2. That medical personnel provide this statement: "Research indicates that mifepristone alone is not always effective in ending a pregnancy. You may still have a viable pregnancy after taking mifepristone. If you have taken mifepristone but have not yet taken the second drug and have questions regarding the health of your fetus or are questioning your decision to terminate your pregnancy, you should consult a physician immediately."

Essentially, it would require explaining that it’s possible to abort an abortion.

Some said Friday that this statement is false, and dangerous.

“You cannot put into legislation and law a requirement that is scientifically unfounded,” said Chelsea Shields of Utah Women Unite.

But other women disputed that claim, saying the doctors back this science.

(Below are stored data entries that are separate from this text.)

(** With a client, a call ends as [outcome_of] says, a function of the
    arguments and of the outcome of the request alone: it returns a
    reply, unless the request was left by an exception outside
    [Exception], which then leaves the call. The list of the session ends
    up holding the old history with the system prompt at its head, the
    user turn and, when there is a reply that is not an error, the
    assistant turn. Nothing is ever removed from it. *)
Lemma wp_get_character_response api s :
  client s = true ->
  wp (get_character_response rt n p m loc mood sid api) s
    (fun r s' =>
       r = outcome_of rt n mood api
       /\ exists l,
           working s sid l
             (with_system_prompt (build_character_prompt rt s n p loc mood)
                (default [] (stored_history sid s))
              ++ user_message m :: turn_after (outcome_of rt n mood api))
             s').
Proof.
  intros Hclient. unfold get_character_response.
  apply wp_bind, wp_get. rewrite Hclient. wp_red.
  apply wp_try_except, wp_bind, wp__get_session_history.
  intros l s1 Hw1. wp_red.
  apply wp_bind. eapply wp_list_read; [exact Hw1|]. intros h0 Hh0. wp_red.
  apply wp_bind. eapply wp_write_system; [exact Hw1|exact Hh0|].
  intros s2 Hw2. wp_red.
  apply wp_bind. eapply wp_list_update; [exact Hw2|]. intros s3 Hw3. wp_red.
  fold (user_message m) in Hw3.
  set (h1 := with_system_prompt (build_character_prompt rt s n p loc mood)
               (default [] (stored_history sid s))) in *.
  clearbody h1. clear Hw1 Hw2 Hh0 s1 s2 h0.
  unfold outcome_of, turn_after, decoded_reply, reply_on, cleaned,
    error_reply.
  apply wp_bind.
  destruct api as [e|choices|x]; wp_red; [close_error l| |].
  2:{ apply wp_exit_with. wp_red. split; [reflexivity|by exists l]. }
  apply wp_ret. wp_red. apply wp_bind.
  destruct choices as [|[c|] more]; wp_red; try close_error l.
  destruct (String.eqb c EmptyString); wp_red; [close_error l|].
  apply wp_ret. wp_red.
  set (content := strip_fences (strip c)) in *. clearbody content.
  apply wp_try_except. apply wp_bind.
  destruct (json_loads rt content) as [ai_response|]; [|close_text l].
  apply wp_ret. wp_red. apply wp_bind.
  destruct (py_in "msg" ai_response) as [e|[|]]; [on_raise l e| |].
  2:{ apply wp_lift_result. wp_red. apply wp_bind. close_text l. }
  apply wp_lift_result. wp_red. apply wp_bind, wp_ret. wp_red. apply wp_bind.
  destruct (py_get ai_response "mood" (JFloat mood)) as [e|mood_value];
    [on_raise l e|].
  apply wp_lift_result. wp_red. apply wp_bind.
  destruct (py_float rt mood_value) as [e|new_mood]; [on_raise l e|].
  apply wp_lift_result. wp_red. apply wp_bind.
  destruct (py_getitem ai_response "msg") as [e|reply_msg]; [on_raise l e|].
  apply wp_lift_result. wp_red. apply wp_bind.
  eapply wp_list_update; [exact Hw3|]. intros s4 Hw4. wp_red.
  apply wp_bind. eapply wp_list_read; [exact Hw4|]. intros h4 _. wp_red.
  apply wp_bind. case_decide.
  - eapply wp_list_new; [exact Hw4|]. intros l' s5 Hw5. wp_red.
    apply wp_ret. wp_red. split; [reflexivity|]. exists l.
    rewrite <- app_assoc in Hw5. exact Hw5.
  - apply wp_ret. wp_red.
    apply wp_ret. wp_red. split; [reflexivity|]. exists l.
    rewrite <- app_assoc in Hw4. exact Hw4.
Qed.

(** How a call with a client ends, whatever the state. *)
Lemma reply_with_client api s :
  client s = true ->
  fst (get_character_response rt n p m loc mood sid api s)
  = outcome_of rt n mood api.
Proof. intros Hc. by destruct (wp_get_character_response api s Hc). Qed.

(** The stored history after a call with a client. *)
Lemma stored_after_call api s :
  client s = true -> sessions_ok s ->
  let s' := snd (get_character_response rt n p m loc mood sid api s) in
  stored_history sid s'
  = Some (with_system_prompt (build_character_prompt rt s n p loc mood)
            (default [] (stored_history sid s))
          ++ user_message m :: turn_after (outcome_of rt n mood api))
  /\ sessions_ok s'
  /\ same_except sid s s'.
Proof.
  intros Hc Hok.
  destruct (wp_get_character_response api s Hc) as (_ & l & Hw).
  destruct (Hw Hok) as (Hh & Hok' & Hsame).
  split; [by eapply stored_of_holds|done].
Qed.

(** Without a client a call changes nothing. *)
Lemma call_without_client api s :
  client s = false ->
  get_character_response rt n p m loc mood sid api s
  = (inr {| msg := JStr (n +:+ "看起来在思考什么，TA 似乎不想和你说话。");
            AI.mood := mood;
            status := "error";
            error := Some "AI 客户端未初始化" |}, s).
Proof.
  intros Hc. unfold get_character_response, bind, get. by rewrite Hc.
Qed.

End Respond.

(** ** Replies *)

Section ReplyProperties.
Import Py Eff AI Runs.
Context (rt : Builtins) (n p m loc : string) (mood : pyfloat) (sid : string).

Lemma Qltb_lt (a b : Q) : Qltb a b = true <-> (a < b)%Q.
Proof.
  unfold Qltb. rewrite negb_true_iff.
  destruct (Qle_bool b a) eqn:E.
  - apply Qle_bool_iff in E. split; [done|]. intros H.
    exfalso. by apply (Qlt_not_le a b).
  - split; [|done]. intros _. apply Qnot_le_lt. intros H.
    apply Qle_bool_iff in H. congruence.
Qed.

(** The clamp always lands in [0, 1], also on NaN and the infinities. *)
Lemma clamp_range (x : pyfloat) :
  exists q, clamp x = Fin q /\ (0 <= q)%Q /\ (q <= 1)%Q.
Proof.
  unfold clamp, py_max, py_min.
  destruct x as [q| | |]; cbn [flt].
  - destruct (Qltb q 1) eqn:E1; cbn [flt].
    + destruct (Qltb 0 q) eqn:E0.
      * exists q. apply Qltb_lt in E1, E0.
        split; [done|]. split; by apply Qlt_le_weak.
      * by exists 0%Q.
    + by exists 1%Q.
  - by exists 1%Q.
  - by exists 0%Q.
  - by exists 1%Q.
Qed.

(** A value of [0, 1] is its own clamp, as [==] compares floats. *)
Lemma clamp_fixed (q : Q) :
  (0 <= q)%Q -> (q <= 1)%Q -> feq (clamp (Fin q)) (Fin q) = true.
Proof.
  intros H0 H1. unfold clamp, py_max, py_min. cbn [flt].
  destruct (Qltb q 1) eqn:E1; cbn [flt].
  - destruct (Qltb 0 q) eqn:E0; cbn [feq]; apply Qeq_bool_iff; [reflexivity|].
    apply Qle_antisym; [done|].
    apply Qnot_lt_le. intros H. apply Qltb_lt in H. congruence.
  - cbn [feq]. apply Qeq_bool_iff. apply Qle_antisym; [|done].
    apply Qnot_lt_le. intros H. apply Qltb_lt in H. congruence.
Qed.

(** What the code does with a reply that decodes to an object with a
    [msg] field: status success with the mood clamped to [0, 1] whenever
    the [mood] field converts to a float, and status success with the
    clamped prior mood (the prior mood itself when it lies in [0, 1]) when
    the field is absent. A [mood] string that is not a number falls into
    the handler of the text path: the prior mood with status success_text
    and the cleaned text as message; a [mood] that is null, an array or
    an object falls into the last handler: the prior mood with status
    error. *)
Lemma reply_for_decoded_object (s : AIService) (c : string)
    (more : list (option string)) (fields : list (string * json))
    (reply_msg : json) :
  client s = true ->
  c <> EmptyString ->
  json_loads rt (cleaned c) = Some (JObj fields) ->
  assoc "msg" fields = Some reply_msg ->
  let r := fst (get_character_response rt n p m loc mood sid
                  (ApiResponse (Some c :: more)) s) in
  (forall v x,
     assoc "mood" fields = Some v -> py_float rt v = inr x ->
     r = inr {| msg := reply_msg; AI.mood := clamp x;
                status := "success"; error := None |}
     /\ exists q, clamp x = Fin q /\ (0 <= q)%Q /\ (q <= 1)%Q)
  /\ (assoc "mood" fields = None ->
       r = inr {| msg := reply_msg; AI.mood := clamp mood;
                  status := "success"; error := None |}
       /\ forall q, mood = Fin q -> (0 <= q)%Q -> (q <= 1)%Q ->
            feq (clamp mood) mood = true)
  /\ (forall t,
        assoc "mood" fields = Some (JStr t) -> float_of_str rt t = None ->
        r = inr {| msg := JStr (cleaned c); AI.mood := mood;
                   status := "success_text"; error := None |})
  /\ (forall v,
        assoc "mood" fields = Some v ->
        v = JNull \/ (exists items, v = JArr items)
        \/ (exists o, v = JObj o) ->
        r = inr {| msg := JStr (n +:+ " 看起来有些困惑，不如等 TA 消化一下你说了什么？");
                   AI.mood := mood;
                   status := "error";
                   error := Some (exn_message rt TypeError) |}).
Proof.
  intros Hclient Hc Hjson Hmsg r. subst r.
  rewrite reply_with_client by done.
  unfold outcome_of. destruct (String.eqb_spec c EmptyString); [done|].
  unfold decoded_reply. rewrite Hjson.
  cbn [py_in py_get py_getitem]. rewrite Hmsg.
  assert (Hhas : bool_decide (is_Some (Some reply_msg)) = true)
    by (apply bool_decide_eq_true; by eexists).
  rewrite Hhas. split; [|split; [|split]].
  - intros v x Hv Hx. rewrite Hv. cbn [from_option id]. rewrite Hx.
    split; [reflexivity|apply clamp_range].
  - intros Hnone. rewrite Hnone. split; [reflexivity|].
    intros q -> H0 H1. by apply clamp_fixed.
  - intros t Ht Hnone. rewrite Ht. cbn [from_option id py_float].
    by rewrite Hnone.
  - intros v Hv Hkind. rewrite Hv. cbn [from_option id].
    destruct Hkind as [->|[[items ->]|[o ->]]]; reflexivity.
Qed.




(** ** Sequences of calls *)

Lemma build_prompt_config (s s' : AIService) :
  config_service s = config_service s' ->
  build_character_prompt rt s n p loc mood
  = build_character_prompt rt s' n p loc mood.
Proof. intros H. unfold build_character_prompt. by rewrite H. Qed.

Lemma clear_history_effect (s : AIService) :
  sessions_ok s ->
  let s' := snd (clear_character_history sid s) in
  stored_history sid s' = Some [] /\ sessions_ok s' /\ same_except sid s s'.
Proof.
  intros Hok.
  destruct (sessions_ok_fresh_session s sid Hok) as (Hh & Hok' & Hsame).
  split; [|done]. by eapply stored_of_holds.
Qed.

Lemma session_info_effect (s : AIService) :
  sessions_ok s ->
  let s' := snd (get_session_info sid s) in
  stored_history sid s' = Some (default [] (stored_history sid s))
  /\ sessions_ok s' /\ same_except sid s s'.
Proof.
  intros Hok. unfold get_session_info.
  set (Q := fun (_ : raised + SessionInfo) s' =>
              stored_history sid s' = Some (default [] (stored_history sid s))
              /\ sessions_ok s' /\ same_except sid s s').
  change (wp (bind (_get_session_history sid)
                (fun history =>
                   bind (list_read history)
                     (fun h =>
                        ret {| info_session_id := sid;
                               message_count := length h;
                               has_system_prompt :=
                                 match h with
                                 | m0 :: _ => String.eqb (role m0) "system"
                                 | [] => false
                                 end |}))) s Q).
  apply wp_bind, wp__get_session_history. intros l s1 Hw.
  apply wp_bind. eapply wp_list_read; [exact Hw|]. intros h' _.
  apply wp_ret. destruct (Hw Hok) as (Hh & Hok' & Hsame).
  split; [by eapply stored_of_holds|done].
Qed.

End ReplyProperties.

(** ** The system prompt stays first *)

Section Strings.

Lemma list_ascii_of_string_app (a b : string) :
  list_ascii_of_string (a +:+ b)
  = list_ascii_of_string a ++ list_ascii_of_string b.
Proof. induction a as [|c a IH]; simpl; [done|]. f_equal. exact IH. Qed.

Lemma str_app_assoc (a b c : string) : (a +:+ b) +:+ c = a +:+ (b +:+ c).
Proof.
  induction a as [|x a IH]; [reflexivity|].
  change (String x ((a +:+ b) +:+ c) = String x (a +:+ (b +:+ c))).
  by rewrite IH.
Qed.

Lemma str_app_inv_tail (a b c : string) : a +:+ c = b +:+ c -> a = b.
Proof.
  intros H. apply (f_equal list_ascii_of_string) in H.
  rewrite !list_ascii_of_string_app in H. apply app_inv_tail in H.
  apply (f_equal string_of_list_ascii) in H.
  by rewrite !string_of_list_ascii_of_string in H.
Qed.

End Strings.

Several women who’ve undergone abortions shared their own personal testimony, and explained why think the bill is wrong.

“This bill only accomplishes one goal, which is to further shame women,” one woman testified.

On the other side—those who support the bill said that isn’t the case.

“This bill is so refreshing,” said Nicholeen Peck, president of the Worldwide Organization for Women. “It is not about shaming women."

In the end, the house committee did their own back-and-forth.

“If there's a chance to alleviate suffering in one woman… then I am for this bill,” said Rep. Karianne Lisonbee, R-Clearfield.

Rep. Brian King, D-Salt Lake City, also spoke.

“I just can't bring myself to feel comfortable that we are not engaging in micromanaging medicine here,” he said.

The committee passed the legislation 9-2, and sent it to debate at the next level.